* WORK INSTRUCTION *
Quote every line below exactly as it reads.

*** Opening of THE INPUT ***

(** [while((n = read(fd, buf+m, sizeof(buf)-m-1)) > 0){ ... }] *)
Fixpoint grep_loop (k : nat) (pattern fd m : Z) : U OS unit :=
  match k with
  | O => no_fuel
  | S k =>
      n ← read fd (buf + m) (1024 - m - 1);
      if 0 <? n then
        let m := m + n in
        st (buf + m) 0;;
        p ← grep_lines fuel pattern buf;
        m ← (if 0 <? m then
               let m := m - (p - buf) in
               memmove buf p m;;
               mret m
             else mret m);
        grep_loop k pattern fd m
      else mret tt
  end.

Definition grep (pattern fd : Z) : U OS unit := grep_loop fuel pattern fd 0.
End grep.

(** ** Regular expressions *)

Inductive atom := Lit (c : Z) | Any.
Inductive item := One (a : atom) | Many (a : atom) | Eol.

Definition atom_of (c : Z) : atom := if c =? ch "." then Any else Lit c.

(** The items of a pattern after its optional [^]. *)
Fixpoint items (l : list Z) : list item :=
  match l with
  | [] => []
  | c :: rest =>
      match rest with
      | [] => if c =? ch "$" then [Eol] else [One (atom_of c)]
      | d :: rest' =>
          if d =? ch "*" then Many (atom_of c) :: items rest'
          else One (atom_of c) :: items rest
      end
  end.

Definition atom_ok (a : atom) (c : Z) : Prop :=
  match a with Lit d => c = d | Any => True end.

(** [accepts its t rest]: the items match the text [t] when [rest] follows. *)
Inductive accepts : list item -> list Z -> list Z -> Prop :=
| acc_nil rest : accepts [] [] rest
| acc_one a c its t rest : atom_ok a c -> accepts its t rest -> accepts (One a :: its) (c :: t) rest
| acc_many a cs its t rest :
    Forall (atom_ok a) cs -> accepts its t rest -> accepts (Many a :: its) (cs ++ t) rest
| acc_eol : accepts [Eol] [] [].

(** The text contains a match of the pattern: at its start when the pattern
    begins with [^], anywhere otherwise. *)
Definition matches (pattern text : list Z) : Prop :=
  match pattern with
  | c :: p =>
      if c =? ch "^"
      then exists mid post, text = mid ++ post /\ accepts (items p) mid post
      else exists pre mid post, text = pre ++ mid ++ post /\ accepts (items pattern) mid post
  | [] => True
  end.

(** The items match at the start of the text. *)
Definition here (its : list item) (text : list Z) : Prop :=
  exists mid post, text = mid ++ post /\ accepts its mid post.

Lemma here_nil t : here [] t.
Proof. exists [], t. split; [done|constructor]. Qed.

Lemma here_one a its t :
  here (One a :: its) t <-> exists c t', t = c :: t' /\ atom_ok a c /\ here its t'.
Proof.
  split.
  - intros (mid & post & -> & H). inversion H as [|? c ? t0 ? Hc Ht| |]; subst.
    exists c, (t0 ++ post). split_and!; [done..|]. by eexists _, _.
  - intros (c & t' & -> & Hc & mid & post & -> & H). exists (c :: mid), post.
    split; [done|]. by constructor.
Qed.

*** Close of THE INPUT ***

* ANSWER SECTION *
(** [while((n = read(fd, buf+m, sizeof(buf)-m-1)) > 0){ ... }] *)
Fixpoint grep_loop (k : nat) (pattern fd m : Z) : U OS unit :=
  match k with
  | O => no_fuel
  | S k =>
      n ← read fd (buf + m) (1024 - m - 1);
      if 0 <? n then
        let m := m + n in
        st (buf + m) 0;;
        p ← grep_lines fuel pattern buf;
        m ← (if 0 <? m then
               let m := m - (p - buf) in
               memmove buf p m;;
               mret m
             else mret m);
        grep_loop k pattern fd m
      else mret tt
  end.

Definition grep (pattern fd : Z) : U OS unit := grep_loop fuel pattern fd 0.
End grep.

(** ** Regular expressions *)

Inductive atom := Lit (c : Z) | Any.
Inductive item := One (a : atom) | Many (a : atom) | Eol.

Definition atom_of (c : Z) : atom := if c =? ch "." then Any else Lit c.

(** The items of a pattern after its optional [^]. *)
Fixpoint items (l : list Z) : list item :=
  match l with
  | [] => []
  | c :: rest =>
      match rest with
      | [] => if c =? ch "$" then [Eol] else [One (atom_of c)]
      | d :: rest' =>
          if d =? ch "*" then Many (atom_of c) :: items rest'
          else One (atom_of c) :: items rest
      end
  end.

Definition atom_ok (a : atom) (c : Z) : Prop :=
  match a with Lit d => c = d | Any => True end.

(** [accepts its t rest]: the items match the text [t] when [rest] follows. *)
Inductive accepts : list item -> list Z -> list Z -> Prop :=
| acc_nil rest : accepts [] [] rest
| acc_one a c its t rest : atom_ok a c -> accepts its t rest -> accepts (One a :: its) (c :: t) rest
| acc_many a cs its t rest :
    Forall (atom_ok a) cs -> accepts its t rest -> accepts (Many a :: its) (cs ++ t) rest
| acc_eol : accepts [Eol] [] [].

(** The text contains a match of the pattern: at its start when the pattern
    begins with [^], anywhere otherwise. *)
Definition matches (pattern text : list Z) : Prop :=
  match pattern with
  | c :: p =>
      if c =? ch "^"
      then exists mid post, text = mid ++ post /\ accepts (items p) mid post
      else exists pre mid post, text = pre ++ mid ++ post /\ accepts (items pattern) mid post
  | [] => True
  end.

(** The items match at the start of the text. *)
Definition here (its : list item) (text : list Z) : Prop :=
  exists mid post, text = mid ++ post /\ accepts its mid post.

Lemma here_nil t : here [] t.
Proof. exists [], t. split; [done|constructor]. Qed.

Lemma here_one a its t :
  here (One a :: its) t <-> exists c t', t = c :: t' /\ atom_ok a c /\ here its t'.
Proof.
  split.
  - intros (mid & post & -> & H). inversion H as [|? c ? t0 ? Hc Ht| |]; subst.
    exists c, (t0 ++ post). split_and!; [done..|]. by eexists _, _.
  - intros (c & t' & -> & Hc & mid & post & -> & H). exists (c :: mid), post.
    split; [done|]. by constructor.
Qed.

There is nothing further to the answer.